Monday, March 18, 2013

SharePoint 2013: Tweaking the Health Analyzer Rule Definitions

While playing in SharePoint Central Administration in 2010 or 2013, you have probably seen warnings in regards to Health Analyzer issues:


These are most likely ignored in development and staging environments, but what about production?

In production I don't want to ignore these issues but at the same time I don't want to be warned on some things that I don't need to worry about. To tweak how the health analyzer processes these issues all you need to do is modify the rule definitions.

To modify the rule definitions, select Site Contents from the settings menu (gear) in Central Admin. Locate the Health Analyzer Rule Definitions library:



Open the library and select a rule you wish to modify:

 
 
Click Edit Item from the top ribbon:


You may now modify the scope, schedule, enabled, and repair automatically properties:
 
 
Here are some tweaks I have made which may go against best practices but I will explain:



First, I disabled two account rules. The reason is because some of our service accounts are used for application pools and farm accounts and may have admin privledges. It is not the recommended service account structure but it is what it is and I don't need to be notified that this is an issue.
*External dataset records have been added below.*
Lemma reacts_delivers evs w a :
  adSlotEl (state w) = Some a → feedEl (state w) ≠ Some a →
  let w' := reacts fetchAdFromProvider evs w in
  ∃ out, renders (state w') = renders (state w) ++ out
         ∧ showsLast a (state w) (state w') out.
Proof.
  revert w. induction evs as [|ev evs IH]; intros w Ha Hne.
  - cbn. exists []. rewrite app_nil_r. by split.
  - destruct (react_delivers ev w a Ha) as (Ha1 & Hf1 & out1 & Hr1 & _ & _ & Hs1).
    destruct (IH (react fetchAdFromProvider ev w) Ha1) as (out2 & Hr2 & Hs2);
      [congruence|].
    unfold reacts in *. cbn [foldl].
    exists (out1 ++ out2). split; [by rewrite Hr2, Hr1, app_assoc|].
    eapply showsLast_app; [by apply Hs1|done].
Qed.

(** A lookup that settles ends a call, which then assigns what it was to
    assign, or leaves every suspended call with what it is to assign. *)
Lemma settle_conserves i w a :
  adSlotEl (state w) = Some a →
  let w' := react fetchAdFromProvider (Settle i) w in
  adSlotEl (state w') = Some a
  ∧ ∃ out, renders (state w') = renders (state w) ++ out
           ∧ showsLast a (state w) (state w') out
           ∧ out ++ (outcomeOf fetchAdFromProvider <$> inflight w')
             ≡ₚ outcomeOf fetchAdFromProvider <$> inflight w.
Proof.
  intros Ha. cbn [react].
  destruct (inflight w !! i) as [r|] eqn:Hi.
  - destruct (resume_pending r (state w) a Ha) as (o & s' & -> & Ha' & Hf' & Hp).
    destruct o as [r'|]; cbn [state inflight pending] in *.
    + destruct Hp as (Ho & Hr & Hs). split; [done|].
      exists []. rewrite app_nil_r. split; [done|]. split; [exact Hs|].
      cbn [app]. rewrite list_fmap_insert, Ho.
      rewrite list_insert_id; [done|]. by rewrite list_lookup_fmap, Hi.
    + destruct Hp as (Hr & Hs). split; [done|].
      eexists [_]. split; [exact Hr|]. split; [exact Hs|].
      cbn [app]. symmetry.
      exact (fmap_Permutation (outcomeOf fetchAdFromProvider) _ _
               (delete_Permutation _ _ _ Hi)).
  - split; [done|]. exists []. rewrite app_nil_r. by split.
Qed.
Definition loadTokens (w : world) : world :=
  match localStorage w !! KEY with
  | Some tokens =>
      if nonempty tokens then
        match JSON_parse tokens with
        | Throws _ => clearTokens w
        | Returns parsed =>
            match prop "accessToken" parsed with
            | Throws _ => clearTokens w
            | Returns a =>
                match prop "refreshToken" parsed with
                | Throws _ => clearTokens w
                | Returns r => with_this (with_tokens a r (this w)) w
                end
            end
        end
      else w
  | None => w
  end.

(** [new ApiClient()] over a given [localStorage]. *)
Definition fresh (storage : gmap string text) : world :=
  mkWorld (mkClient null null false None) storage [] [] [] 0.

Definition construct (storage : gmap string text) : world :=
  loadTokens (fresh storage).

Definition getAccessToken (w : world) : value := accessToken (this w).
Definition isAuthenticated (w : world) : bool := truthy (accessToken (this w)).

(** *** Refresh coordinator *)

(** What [refreshAccessToken] hands to its caller's [await]: [false] at once,
    or the promise of the refresh in flight. *)
Inductive awaited : Type :=
| Now (b : bool)
| Later (promise : nat).

(** The synchronous part of [refreshAccessToken], up to the [await fetch]. *)
Definition refreshAccessToken (w : world) : world * awaited :=
  if negb (truthy (refreshToken (this w))) then (w, Now false)
  else
    match isRefreshing (this w), refreshPromise (this w) with
    | true, Some p => (w, Later p)
    | _, _ =>
        let p := promises w in
        let w1 := with_this (with_refresh true (refreshPromise (this w)) (this w)) w in
        let w2 := with_sent (sent w1 ++ [RefreshCall p (refreshToken (this w1))]) w1 in
        let w3 := with_this (with_refresh true (Some p) (this w2)) w2 in
        (with_promises (S p) w3, Later p)
    end.

(** The [try]/[catch] of the refresh, once its [fetch] has settled. *)
Definition refresh_try (r : settled) (w : world) : world * bool :=
  match r with
  | Rejected => (clearTokens w, false)
  | Response status _ payload =>
      if negb (ok status) then (clearTokens w, false)
      else
        match JSON_parse payload with
        | Throws _ => (clearTokens w, false)
        | Returns tokens =>
            match setTokens tokens w with
            | Throws _ => (clearTokens w, false)
            | Returns w' => (w', true)
            end
        end
  end.

(** ... and its [finally]. *)
Definition refresh_finally (w : world) : world :=
  with_this (with_refresh false None (this w)) w.

(** *** Request executor *)

Definition build_headers (a : args) (w : world) : gmap string header :=
  let base := headers (options a) ∪ {["Content-Type" := Literal "application/json"]} in
  if requiresAuth a && truthy (accessToken (this w))
  then <["Authorization" := Bearer (accessToken (this w))]> base
  else base.

Definition url_of (a : args) : string :=
  if String.prefix "http" (endpoint a) then endpoint a else BASE_URL +:+ endpoint a.

(** The synchronous part of [request], up to the [await fetch], run for the
    task [i]. *)
Definition request (i : nat) (a : args) (w : world) : world :=
  with_sent
    (sent w ++ [ApiCall i (url_of a)
                  (mkInit (method (options a)) (body (options a)) (build_headers a w))])
    w.

Definition session_expired : exn :=
  Thrown [("status", JNum 401); ("message", JStr "Session expired. Please login again.")].

Definition network_error : exn :=
  Thrown [("status", JNum 0); ("message", JStr "Network error. Please check your connection.")].

(** [(error as ApiError).status] *)
Definition status_of (e : exn) : value :=
  match e with
  | Thrown o => assoc "status" o
  | _ => undefined
  end.

(** The outer [catch] of [request]. *)
Definition catch_all (e : exn) : exn :=
  if truthy (status_of e) then e else network_error.

(** The error thrown for a response that is not [ok]. *)
Definition error_of (status : Z) (statusText : string) (payload : text) : exn :=
  let errorData :=
    match JSON_parse payload with
    | Returns v => v
    | Throws _ => JObj [("status", JNum status); ("message", JStr statusText)]
    end in
  Thrown (assign "status" (JNum status) (spread errorData)).

(** The result read from the body of an [ok] response. *)
Definition result_of (payload : text) : outcome json :=
  if nonempty payload then JSON_parse payload else Returns (JObj []).

Definition set_task (i : nat) (t : task) (w : world) : world :=
  with_tasks (<[i := t]> (tasks w)) w.

(** The promise of [request] settles: the caller gets the outcome, after
    [setTokens] in [login] and [register]. *)
Definition finish (i : nat) (k : after) (r : outcome json) (w : world) : world :=
  match k, r with
  | StoreTokens, Returns tokens =>
      match setTokens tokens w with
      | Returns w' => set_task i (Finished (Returns tokens)) w'
      | Throws e => set_task i (Finished (Throws e)) w
      end
  | _, _ => set_task i (Finished r) w
  end.

Definition caught (r : outcome json) : outcome json :=
  match r with
  | Returns v => Returns v
  | Throws e => Throws (catch_all e)
  end.

Definition no_retry (a : args) : args :=
  mkArgs (endpoint a) (options a) (requiresAuth a) false.

(** [request] after [await this.refreshAccessToken()]. *)
Definition refreshed (i : nat) (a : args) (k : after) (b : bool) (w : world) : world :=
  if b then set_task i (Fetching (no_retry a) k) (request i (no_retry a) w)
  else finish i k (caught (Throws session_expired)) w.

(** [request] after [await fetch]. *)
Definition responded (i : nat) (a : args) (k : after) (r : settled) (w : world) : world :=
  match r with
  | Rejected => finish i k (caught (Throws TypeError)) w
  | Response status statusText payload =>
      if (status =? 401) && requiresAuth a && retryOnUnauthorized a then
        match refreshAccessToken w with
        | (w', Now b) => refreshed i a k b w'
        | (w', Later p) =>
            with_waiting (waiting w' ++ [i]) (set_task i (Refreshing a k p) w')
        end
      else if negb (ok status) then
        finish i k (caught (Throws (error_of status statusText payload))) w
      else
        finish i k (caught (result_of payload)) w
  end.

(** The refresh promise [p] settles with [b]: a task awaiting it goes on. *)
Definition wake (p : nat) (b : bool) (w : world) (i : nat) : world :=
  match tasks w !! i with
  | Some (Refreshing a k p') => if Nat.eqb p' p then refreshed i a k b w else w
  | _ => w
  end.

(** The [fetch] of the refresh in flight settles: the rest of the refresh
    runs, then the tasks awaiting its promise, in the order they came. *)
Definition refresh_settled (r : settled) (w : world) : world :=
  match isRefreshing (this w), refreshPromise (this w) with
  | true, Some p =>
      let (w1, b) := refresh_try r w in
      let w2 := refresh_finally w1 in
      foldl (wake p b) (with_waiting [] w2) (waiting w2)
  | _, _ => w
  end.

(** *** Session facade *)

Definition unreserved (c : ascii) : bool :=
  let n := nat_of_ascii c in
  ((65 <=? n) && (n <=? 90) || (97 <=? n) && (n <=? 122) || (48 <=? n) && (n <=? 57)
   || bool_decide (c ∈ list_ascii_of_string "-_.!~*'()"))%nat.

Definition hex (n : nat) : string :=
  String.substring n 1 "0123456789ABCDEF".

Fixpoint encodeURIComponent (s : string) : string :=
  match s with
  | EmptyString => ""
  | String c s' =>
      (if unreserved c then String c ""
       else "%" +:+ hex (nat_of_ascii c / 16) +:+ hex (nat_of_ascii c mod 16))%nat
      +:+ encodeURIComponent s'
  end.

Definition POST (payload : option text) : RequestInit :=
  mkInit (Some "POST") payload ∅.

Definition login_args (email password : string) : args :=
  mkArgs ("/api/v1/auth/login?email=" +:+ encodeURIComponent email
          +:+ "&password=" +:+ encodeURIComponent password)
         (POST None) false true.

Definition register_args (name email phoneNumber password : string) : args :=
  mkArgs "/api/v1/auth/register"
         (POST (Some (JSON_stringify
            (JObj [("name", JStr name); ("email", JStr email);
                   ("phoneNumber", JStr phoneNumber); ("password", JStr password)]))))
         false true.

Definition logout (w : world) : world := clearTokens w.

(** A new call of [request]: it becomes the youngest task and runs up to its
    [await fetch]. *)
Definition spawn (a : args) (k : after) (w : world) : world :=
  let i := length (tasks w) in
  request i a (with_tasks (tasks w ++ [Fetching a k]) w).

(** [login] and [register], up to the [await this.request(...)]; what follows
    it is the [StoreTokens] of [finish]. *)
Definition login (email password : string) (w : world) : world :=
  spawn (login_args email password) StoreTokens w.

Definition register (name email phoneNumber password : string) (w : world) : world :=
  spawn (register_args name email phoneNumber password) StoreTokens w.

(** ** Executions *)

Inductive event : Type :=
| CallRequest (a : args)
| CallLogin (email password : string)
| CallRegister (name email phoneNumber password : string)
| CallSetTokens (tokens : json)
| CallClearTokens
| CallLogout
| FetchSettles (i : nat) (r : settled)
| RefreshSettles (r : settled).
(** * svs_label: the BigTIFF reader, the label/macro locator and the
      in-place patch/splice engine of [label_switcher.py]

    The development embeds [BigTiffFile], [SubImage.update_ifd],
    [LabelSwitcher] and [switch_labels_from_file] as executable Rocq
    functions and proves properties of them.

    Conventions of the embedding:
    - a Python [bytes] value is a [list byte]; unsigned integers read from
      the file are [Z] with the range written out where it matters;
    - a file object and a [BytesIO] are both a [stream]: a content and a
      position, with Python's [read], [seek], [tell] and [write];
      positions and sizes from [2 ^ 63] up, where Python's [seek] and
      [bytes * n] raise, are outside what the streams model;
    - a file is identified by the text of the path that opens it: two
      texts are two files, so nothing is said of links, of relative names
      or of letter case;
    - a Python [str] is a [string] holding the text; [int], [len] and
      slicing, which work on its characters, are parameters;
    - a raised exception is a [Raise e] result; the one unbounded loop
      ([while next_offset != 0]) runs on fuel and reports [OutOfFuel];
    - a Python [dict] is an association list kept in insertion order. *)

From Stdlib Require Import ZArith List String Ascii Bool Lia.
From Stdlib.Strings Require Import Byte.
Import ListNotations.
Open Scope Z_scope.

(* ================================================================== *)
(** ** Results, exceptions *)

(** The exception classes that the modelled code can raise.  All of them
    derive from Python's [Exception] but [SystemExit], which [sys.exit()]
    raises and [except Exception] does not catch. *)
Inductive exn : Type :=
| StructError                      (* struct.error *)
| KeyError
| TypeError
| ValueError
| UnicodeDecodeError
| FileNotFoundError
| OSError
| RuntimeError (msg : string)
| Exception_ (msg : string)        (* raise Exception(...) *)
| SystemExit.                      (* sys.exit() *)

Definition class_name (e : exn) : string :=
  match e with
  | StructError => "struct.error"
  | KeyError => "KeyError"
  | TypeError => "TypeError"
  | ValueError => "ValueError"
  | UnicodeDecodeError => "UnicodeDecodeError"
  | FileNotFoundError => "FileNotFoundError"
  | OSError => "OSError"
  | RuntimeError _ => "RuntimeError"
  | Exception_ _ => "Exception"
  | SystemExit => "SystemExit"
  end.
Next I disabled the Drives are at risk of running out of free space. Why? There is already a rule that warns of drives actually running out of disk space. I don't need to be warned about the risk. This alert was occuring against the C: drive of our servers however there is plenty of free space and since we keep our logs on E:, there shouldn't be any worry. The threshold here deals with the amount of memory on the server and having enough room for logs and memory dump files. I think we are safe.

Finally, I changed the Database has large amounts of unused space to run Daily. I want this to be resolved on a daily basis and not have to wait for a week to realize some shrinking needs to occur (or have the amount of unused space grow even larger). I also modified this definition to repair automatically. This will shrink the database as needed.